Ian Wallace’s Birding Masterclass – Part 6


by Mark Cureton |
Published on

Tubenose Targets

August 1986

NOT into ‘common birds’; tired of ‘twitching’? The answer to ornithological listlessness is seawatching, perhaps the ultimate test in human visual activity and offering a major prize – the ever-wandering, mysterious tribe of tubenoses.

Think you're good at bird identification? Only when you've hit the tubenose targets, argues IAN WALLACE.

A Welsh-bred Manx shearwater flew to Australia in 1961. Its ‘straight line/only two tacks’ route was 35,000 km long and, given its constant displacement by wind, its actual flight could have been twice that distance. Bar a few other sea birds and waders, the tubenoses Procellariiformes are the ocean’s and therefore the Earth's greatest wanderers.

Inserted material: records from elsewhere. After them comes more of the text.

Module Swap.
Import Frames PmmManager PageTable.
Set Default Proof Using "Type".

Definition PTE_A : Z := 0x20.
Definition PTE_D : Z := 0x40.
Definition MAX_NSECS : Z := 128.
Definition MAX_DISK_NSECS : Z := 0x10000000.
Definition PAGE_NSECT : Z := 8.
Definition MAX_SWAP_OFFSET_LIMIT : Z := Z.shiftl 1 24.

(** The address of [pra_list_head]. *)
Definition pra_list_head : Z := -1.

(** The swap disk: whether it was found, its size, and the transfer of a sector, which fails when the
    status register shows an error. *)
Class ide_hw (D : Type) := {
  ide_valid : D → bool;
  ide_sectors : D → Z;
  hw_read : Z → M D (option (list Z));
  hw_write : Z → list Z → M D bool }.

Section swap.
Context {S : Type} `{PM : pmm_manager S} {SW : swapper (S := S)} {D : Type} `{HW : ide_hw D}.

Notation machine := (machine (S := S)).

(** One address space, with what is kept for replacement. *)
Record vm := mkVm {
  mm : Vma.mm_struct;
  pgdir : Z;
  mc : machine;
  sm_priv : option Z;             (* mm->sm_priv *)
  pra : gmap Z Dll.list_entry;    (* pra_list_head and the pra_page_link of the descriptors *)
  pra_vaddr : gmap Z Z;           (* page->pra_vaddr *)
  max_swap_offset : Z;
  pgfault_num : Z;
  dsk : D }.

Definition set_mm (s : vm) x : vm :=
  mkVm x (pgdir s) (mc s) (sm_priv s) (pra s) (pra_vaddr s) (max_swap_offset s) (pgfault_num s) (dsk s).
Definition set_mc (s : vm) x : vm :=
  mkVm (mm s) (pgdir s) x (sm_priv s) (pra s) (pra_vaddr s) (max_swap_offset s) (pgfault_num s) (dsk s).
Definition set_priv (s : vm) x : vm :=
  mkVm (mm s) (pgdir s) (mc s) x (pra s) (pra_vaddr s) (max_swap_offset s) (pgfault_num s) (dsk s).
Definition set_pra (s : vm) x : vm :=
  mkVm (mm s) (pgdir s) (mc s) (sm_priv s) x (pra_vaddr s) (max_swap_offset s) (pgfault_num s) (dsk s).
Definition set_vaddr (s : vm) x : vm :=
  mkVm (mm s) (pgdir s) (mc s) (sm_priv s) (pra s) x (max_swap_offset s) (pgfault_num s) (dsk s).
Definition set_limit (s : vm) x : vm :=
  mkVm (mm s) (pgdir s) (mc s) (sm_priv s) (pra s) (pra_vaddr s) x (pgfault_num s) (dsk s).
Definition set_faults (s : vm) x : vm :=
  mkVm (mm s) (pgdir s) (mc s) (sm_priv s) (pra s) (pra_vaddr s) (max_swap_offset s) x (dsk s).
Definition set_dsk (s : vm) x : vm :=
  mkVm (mm s) (pgdir s) (mc s) (sm_priv s) (pra s) (pra_vaddr s) (max_swap_offset s) (pgfault_num s) x.

Definition zoom {X A} (prj : vm → X) (upd : vm → X → vm) (c : M X A) : M vm A := λ s,
  match c (prj s) with
  | Ret (a, x) => Ret (a, upd s x)
  | Err e => Err e
  end.
Definition in_mc {A} (c : M machine A) : M vm A := zoom mc set_mc c.
Definition in_mm {A} (c : M Vma.mm_struct A) : M vm A := zoom mm set_mm c.
Definition in_pra {A} (c : M (gmap Z Dll.list_entry) A) : M vm A := zoom pra set_pra c.
Definition in_dsk {A} (c : M D A) : M vm A := zoom dsk set_dsk c.

(** * kern/driver/ide.c *)

(** The words [off], [off + 1], ... of frame [f]. *)
Definition read_words (f off n : Z) (m : machine) : list Z := (λ i, read m (f, off + i)) <$> seqZ 0 n.
Fixpoint write_words (f off : Z) (ws : list Z) (m : machine) : machine :=
  match ws with
  | [] => m
  | w :: ws' => write_words f (off + 1) ws' (PageTable.set_mem m (<[(f, off) := w]> (mem m)))
  end.

Definition ide_check (secno nsecs : Z) : M vm unit :=
  v ← gets (λ s, ide_valid (dsk s));
  assert ((nsecs <=? MAX_NSECS) && v) ;;
  assert ((secno <? MAX_DISK_NSECS) && (secno + nsecs <=? MAX_DISK_NSECS)).

(** The sectors go to and come from frame [f], from word [off] on; a sector has 128 words. *)
Fixpoint ide_read_loop (n : nat) (secno f off : Z) : M vm Z :=
  match n with
  | O => mret 0
  | Datatypes.S n' =>
      r ← in_dsk (hw_read secno);
      match r with
      | None => mret (-1)
      | Some ws =>
          in_mc (modify (write_words f off ws)) ;;
          ide_read_loop n' (secno + 1) f (off + 128)
      end
  end.
Definition ide_read_secs (secno f nsecs : Z) : M vm Z :=
  ide_check secno nsecs ;; ide_read_loop (Z.to_nat nsecs) secno f 0.

Fixpoint ide_write_loop (n : nat) (secno f off : Z) : M vm Z :=
  match n with
  | O => mret 0
  | Datatypes.S n' =>
      ws ← gets (λ s, read_words f off 128 (mc s));
      ok ← in_dsk (hw_write secno ws);
      if ok : bool then ide_write_loop n' (secno + 1) f (off + 128) else mret (-1)
  end.
Definition ide_write_secs (secno f nsecs : Z) : M vm Z :=
  ide_check secno nsecs ;; ide_write_loop (Z.to_nat nsecs) secno f 0.

(** * kern/fs/swap/swapfs.c *)

Definition swapfs_init : M vm unit :=
  v ← gets (λ s, ide_valid (dsk s));
  assert v ;;
  modify (λ s, set_limit s (ide_sectors (dsk s) / PAGE_NSECT)).

Definition swap_offset (entry : Z) : M vm Z :=
  n ← gets max_swap_offset;
  let o := Z.shiftr entry 8 in
  if (0 <? o) && (o <? n) then mret o else fail EPanic.

Definition swapfs_read (entry page : Z) : M vm Z :=
  o ← swap_offset entry;
  f ← in_mc (KADDR (page2pa page));
  ide_read_secs (o * PAGE_NSECT) f PAGE_NSECT.
Definition swapfs_write (entry page : Z) : M vm Z :=
  o ← swap_offset entry;
  f ← in_mc (KADDR (page2pa page));
  ide_write_secs (o * PAGE_NSECT) f PAGE_NSECT.

(** * [struct swap_manager] *)

(** [swap_out_victim] answers the page, or [None] for a result that is not 0. *)
Class swap_manager := {
  init_mm : M vm Z;
  map_swappable : Z → Z → M vm Z;
  swap_out_victim : Z → M vm (option Z) }.

Definition page_vaddr (page : Z) : M vm Z := deref (λ s, pra_vaddr s !! page).

(** ** kern/mm/swap_fifo.c *)

Definition _fifo_init_mm : M vm Z :=
  in_pra (Dll.list_init pra_list_head) ;;
  modify (λ s, set_priv s (Some pra_list_head)) ;;
  mret 0.
Definition _fifo_map_swappable (addr page : Z) : M vm Z :=
  h ← gets sm_priv;
  match h with
  | None => fail EPanic                               (* assert(head != NULL) *)
  | Some head => in_pra (Dll.list_add head page) ;; mret 0
  end.
Definition _fifo_swap_out_victim (in_tick : Z) : M vm (option Z) :=
  h ← gets sm_priv;
  match h with
  | None => fail EPanic
  | Some head =>
      assert (in_tick =? 0) ;;
      le ← in_pra (Dll.list_prev head);
      assert (negb (le =? head)) ;;
      in_pra (Dll.list_del le) ;;
      mret (Some le)
  end.

(** ** kern/mm/swap_clock.c *)

Definition _clock_init_mm : M vm Z :=
  in_pra (Dll.list_init pra_list_head) ;;
  modify (λ s, set_priv s (Some pra_list_head)) ;;
  mret 0.
Definition _clock_map_swappable (addr page : Z) : M vm Z :=
  h ← gets sm_priv;
  match h with
  | None => fail EPanic
  | Some head => in_pra (Dll.list_add head page) ;; mret 0
  end.

Section clock.
(** The machine address of a link, which the code hands to [tlb_invalidate]. *)
Context (link_addr : Z → Z).

(** One round [i] over the list from its end, [le] on. *)
Fixpoint clock_round (fuel : nat) (i head le : Z) : M vm (option Z) :=
  match fuel with
  | O => fail EFuel
  | Datatypes.S fuel' =>
      if le =? head then mret None else
      v ← page_vaddr le;
      d ← gets pgdir;
      ptep ← in_mc (get_pte d v false);
      a ← deref (λ _, ptep);
      pte ← in_mc (load a);
      if (Z.land pte PTE_A =? 0) && (Z.land pte PTE_D =? 0) then
        in_pra (Dll.list_del le) ;; mret (Some le)
      else
        (if i =? 0 then in_mc (store a (Z.ldiff pte PTE_A))
         else if i =? 1 then in_mc (store a (Z.ldiff pte PTE_D)) else mret tt) ;;
        le' ← in_pra (Dll.list_prev le);
        in_mc (tlb_invalidate d (link_addr le')) ;;
        clock_round fuel' i head le'
  end.

(** The rounds [i .. 2]; the fuel of a round is one more than the links there are. *)
Fixpoint clock_rounds (n : nat) (i head : Z) : M vm (option Z) :=
  match n with
  | O => mret None
  | Datatypes.S n' =>
      le ← in_pra (Dll.list_prev head);
      assert (negb (le =? head)) ;;
      fuel ← gets (λ s, Datatypes.S (base.size (pra s)));
      r ← clock_round fuel i head le;
      match r with
      | Some p => mret (Some p)
      | None => clock_rounds n' (i + 1) head
      end
  end.
Definition _clock_swap_out_victim (in_tick : Z) : M vm (option Z) :=
  h ← gets sm_priv;
  match h with
  | None => fail EPanic
  | Some head => assert (in_tick =? 0) ;; clock_rounds 3 0 head
  end.

Definition swap_manager_clock : swap_manager := {|
  init_mm := _clock_init_mm;
  map_swappable := _clock_map_swappable;
  swap_out_victim := _clock_swap_out_victim |}.
End clock.

Definition swap_manager_fifo : swap_manager := {|
  init_mm := _fifo_init_mm;
  map_swappable := _fifo_map_swappable;
  swap_out_victim := _fifo_swap_out_victim |}.

(** * kern/mm/swap.c *)

(** The policy it selects, [swap_manager_fifo], is initialised by a function that does nothing. *)
Definition swap_init : M vm Z :=
  swapfs_init ;;
  n ← gets max_swap_offset;
  if negb ((1024 <=? n) && (n <? MAX_SWAP_OFFSET_LIMIT)) then fail EPanic else
  in_mc (modify (λ m, mkMachine (pm m) (mem m) (npage m) (cr3 m) (tlb m) true)) ;;
  mret 0.

(** [(page->pra_vaddr/PGSIZE+1)<<8], the swap entry of a page. *)
Definition swap_entry (va : Z) : Z := u32 (Z.shiftl (u32 (va / PGSIZE + 1)) 8).

Section manager.
Context {SM : swap_manager}.

Definition swap_init_mm : M vm Z := init_mm.
Definition swap_map_swappable (addr page : Z) : M vm Z := map_swappable addr page.

(** The rest of a round of [swap_out] once the victim is chosen. *)
Definition swap_out_page (page : Z) : M vm unit :=
  v ← page_vaddr page;
  d ← gets pgdir;
  ptep ← in_mc (get_pte d v false);
  a ← deref (λ _, ptep);
  pte ← in_mc (load a);
  assert (present pte) ;;
  r ← swapfs_write (swap_entry v) page;
  if negb (r =? 0) then map_swappable v page ;; mret tt
  else
    in_mc (store a (swap_entry v)) ;;
    in_mc (free_page page) ;;
    in_mc (tlb_invalidate d v).

(** The rounds of [swap_out] that are left, with the counter [i]. *)
Fixpoint swap_out_loop (n : nat) (i in_tick : Z) : M vm Z :=
  match n with
  | O => mret i
  | Datatypes.S n' =>
      r ← swap_out_victim in_tick;
      match r with
      | None => mret i
      | Some page => swap_out_page page ;; swap_out_loop n' (i + 1) in_tick
      end
  end.
Definition swap_out_mm (n in_tick : Z) : M vm Z := swap_out_loop (Z.to_nat n) 0 in_tick.

(** The status and [*ptr_result].  What the read answers is tested by [assert(r != 0)] where it is not 0. *)
Definition swap_in (addr : Z) : M vm (Z * Z) :=
  o ← in_mc alloc_page;
  match o with
  | None => fail EPanic
  | Some result =>
      d ← gets pgdir;
      ptep ← in_mc (get_pte d addr false);
      a ← deref (λ _, ptep);
      pte ← in_mc (load a);
      r ← swapfs_read pte result;
      when (negb (r =? 0)) (assert (negb (r =? 0))) ;;
      mret (0, result)
  end.

End manager.

(** * Transfers *)

Lemma zoom_run {X A} (prj : vm → X) upd (c : M X A) s a x :
  c (prj s) = Ret (a, x) → zoom prj upd c s = Ret (a, upd s x).
Proof. intros E. unfold zoom. by rewrite E. Qed.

Give them salt water, food within it, wind above it and safely isolated breeding places, and they will go on surprising ornithologists for ever.

Their movements make even the ‘great circles’ of the Jumbo Jet look ordinary, with long drifts ahead of hurricanes, regular looping migrations across the Equator and even exchanges of oceans and hemispheres, all demonstrating their navigation skills and stamina. Watching tubenoses go by is one of the most exhilarating, and occasionally most freezing, pursuits open to birdwatchers. You have to sit still in all weathers to do it.

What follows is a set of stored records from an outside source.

(* ===== verification/Vmm.v ===== *)
(** Virtual memory, above the areas, the page tables and swapping: the page fault handler [do_pgfault],
    [dup_mmap] and [exit_mmap], and the copies between kernel and user memory ([copy_from_user],
    [copy_to_user], [copy_string]) of kern/mm/vmm.c. *)
From S2P Require Import Prelude Dll Frames PmmManager FitAlloc PageTable Vma Swap.

Module Vmm.
Import Frames PmmManager PageTable Vma Swap.
Set Default Proof Using "Type".

(** * Page faults *)

Section pgfault.
Context {S : Type} `{PM : pmm_manager S} {SW : swapper (S := S)} {D : Type} `{HW : ide_hw D}.
Context {SM : swap_manager (S := S) (D := D)}.

Notation vm := (vm (S := S) (D := D)).
Notation machine := (machine (S := S)).

(** The test of the error code against the flags of the area: bit 0 is set when the page was present,
    bit 1 for a write. *)
Definition access_ok (error_code flags : Z) : bool :=
  let c := Z.land error_code 3 in
  if c =? 1 then false
  else if c =? 0 then negb (Z.land flags (Z.lor VM_READ VM_EXEC) =? 0)
  else negb (Z.land flags VM_WRITE =? 0).

Definition area_perm (flags : Z) : Z :=
  if Z.land flags VM_WRITE =? 0 then PTE_U else Z.lor PTE_U PTE_W.

(** [do_pgfault] from the lookup of the table entry on. *)
Definition pgfault_map (la perm : Z) : M vm Z :=
  d ← gets pgdir;
  ptep ← in_mc (get_pte d la true);
  match ptep with
  | None => mret (- E_NO_MEM)
  | Some a =>
      pte ← in_mc (load a);
      if pte =? 0 then
        page ← in_mc (pgdir_alloc_page d la perm);
        match page with
        | None => mret (- E_NO_MEM)
        | Some _ => mret 0
        end
      else if present pte then fail EPanic            (* panic("error write a non-writable pte") *)
      else
        sw ← gets (λ s, swap_init_ok (mc s));
        if negb sw then mret (- E_NO_MEM) else
        rp ← swap_in la;
        if negb (rp.1 =? 0) then mret rp.1 else
        in_mc (page_insert d rp.2 la perm) ;;
        swap_map_swappable la rp.2 ;;
        modify (λ s, set_vaddr s (<[rp.2 := la]> (pra_vaddr s))) ;;
        mret 0
  end.

Definition do_pgfault (error_code addr : Z) : M vm Z :=
  r ← in_mm (find_vma addr);
  modify (λ s, set_faults s (u32 (pgfault_num s + 1))) ;;
  match r with
  | None => mret (- E_INVAL)
  | Some p =>
      v ← in_mm (vma_at p);
      if addr <? vm_start v then mret (- E_INVAL) else
      if access_ok error_code (vm_flags v)
      then pgfault_map (ROUNDDOWN addr PGSIZE) (area_perm (vm_flags v))
      else mret (- E_INVAL)
  end.

(** * The memory of a process is copied and released *)

Section kmalloc.
Context (kmalloc : gmap Z vma_struct → option Z).

Definition lift_fst {X Y A} (c : M X A) : M (X * Y) A := λ s,
  match c s.1 with Ret (a, x) => Ret (a, (x, s.2)) | Err e => Err e end.
Definition lift_snd {X Y A} (c : M Y A) : M (X * Y) A := λ s,
  match c s.2 with Ret (a, y) => Ret (a, (s.1, y)) | Err e => Err e end.

(** The loop of [dup_mmap] over the areas [todo] of [from]; the state is the machine and [to]. *)
Fixpoint dup_loop (from : mm_struct) (to_pgdir from_pgdir : Z) (todo : list Z) : M (machine * mm_struct) Z :=
  match todo with
  | [] => mret 0
  | p :: todo' =>
      vma ← deref (λ _, vmas from !! p);
      nvma ← lift_snd (vma_create kmalloc (vm_start vma) (vm_end vma) (vm_flags vma));
      match nvma with
      | None => mret (- E_NO_MEM)
      | Some q =>
          lift_snd (insert_vma_struct q) ;;
          r ← lift_fst (copy_range to_pgdir from_pgdir (vm_start vma) (vm_end vma));
          if negb (r =? 0) then mret (- E_NO_MEM) else dup_loop from to_pgdir from_pgdir todo'
      end
  end.
(** The list is walked from its end. *)
Definition dup_mmap (from : mm_struct) (to_pgdir from_pgdir : Z) : M (machine * mm_struct) Z :=
  dup_loop from to_pgdir from_pgdir (reverse (mmap_list from)).
End kmalloc.

Fixpoint each_area (m : mm_struct) (f : vma_struct → M machine unit) (todo : list Z) : M machine unit :=
  match todo with
  | [] => mret tt
  | p :: todo' => v ← deref (λ _, vmas m !! p); f v ;; each_area m f todo'
  end.
Definition exit_mmap (m : mm_struct) (pgdir : Z) : M machine unit :=
  assert (mm_count m =? 0) ;;
  each_area m (λ v, unmap_range pgdir (vm_start v) (vm_end v)) (mmap_list m) ;;
  each_area m (λ v, exit_range pgdir (vm_start v) (vm_end v)) (mmap_list m).

(** ** What a fault does *)

Context `{PL : !pmm_laws S}.
Context (lo hi : Z).
Notation space_ok := (space_ok lo hi).
Notation in_range := (in_range lo hi).
Notation data_frame := (data_frame lo hi).

(** The area that contains [addr]. *)
Definition area_of (m : mm_struct) (addr : Z) : option vma_struct := List.find (λ v, contains v addr) (areas m).

Lemma area_of_unique m addr v :
  mm_ok m → v ∈ areas m → contains v addr = true → area_of m addr = Some v.
Proof.
  intros Hok Hv Hc. unfold area_of. destruct (List.find _ (areas m)) as [w|] eqn:Hf.
  - pose proof Hf as Hin. apply find_some_in in Hin. apply List.find_some in Hf as [_ Hw].
    apply list_elem_of_lookup in Hin as (i & Hi), Hv as (j & Hj).
    assert (i = j) as ->; [|congruence]. eapply ordered_unique; [apply Hok|done..].
  - exfalso. apply list_elem_of_In in Hv. by rewrite (List.find_none _ _ Hf v Hv) in Hc.
Qed.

Around Britain and Ireland seawatching has been a localised activity. Nineteenth Century discoveries were ignored and seabird observation became subject to blind spots. I shall always chuckle over a remark made to me on Flamborough Head in 1973: “Filey Brigg is the place for seabirds in Yorkshire; don't bother to watch from here!”

I, and later other, even keener observers, did bother. By 1976, regular dawn, and sometimes all-day, observations had overturned both county and national records time after time. Now, the six-mile promontory of Flamborough flies the Blue Riband of modern seawatching. This is not to denigrate the efforts of other watchers at Cape Clear along the English Channel and on western and northern coasts. It is to say that the western North Sea is a much better place for seabirds, and particularly tubenoses, than anyone has realised for 75 years.

So, for continuous surges of adrenalin on the right day (see opposite for definition), the East Coast is as good to seawatchers as the Western Approaches.

Where to see Tubenoses ©Bird Watching magazine

The best places for observing tubenoses and other seabirds are headlands, the entry and exit points of large bays and long, straight coastlines. It is there that the concentration of birds by onshore winds, especially over force seven, will be most marked and your chance of ‘closing the gap' in distance highest. Wishful thinking at the narrow end of a sea loch or along an irregular coastline is not recommended.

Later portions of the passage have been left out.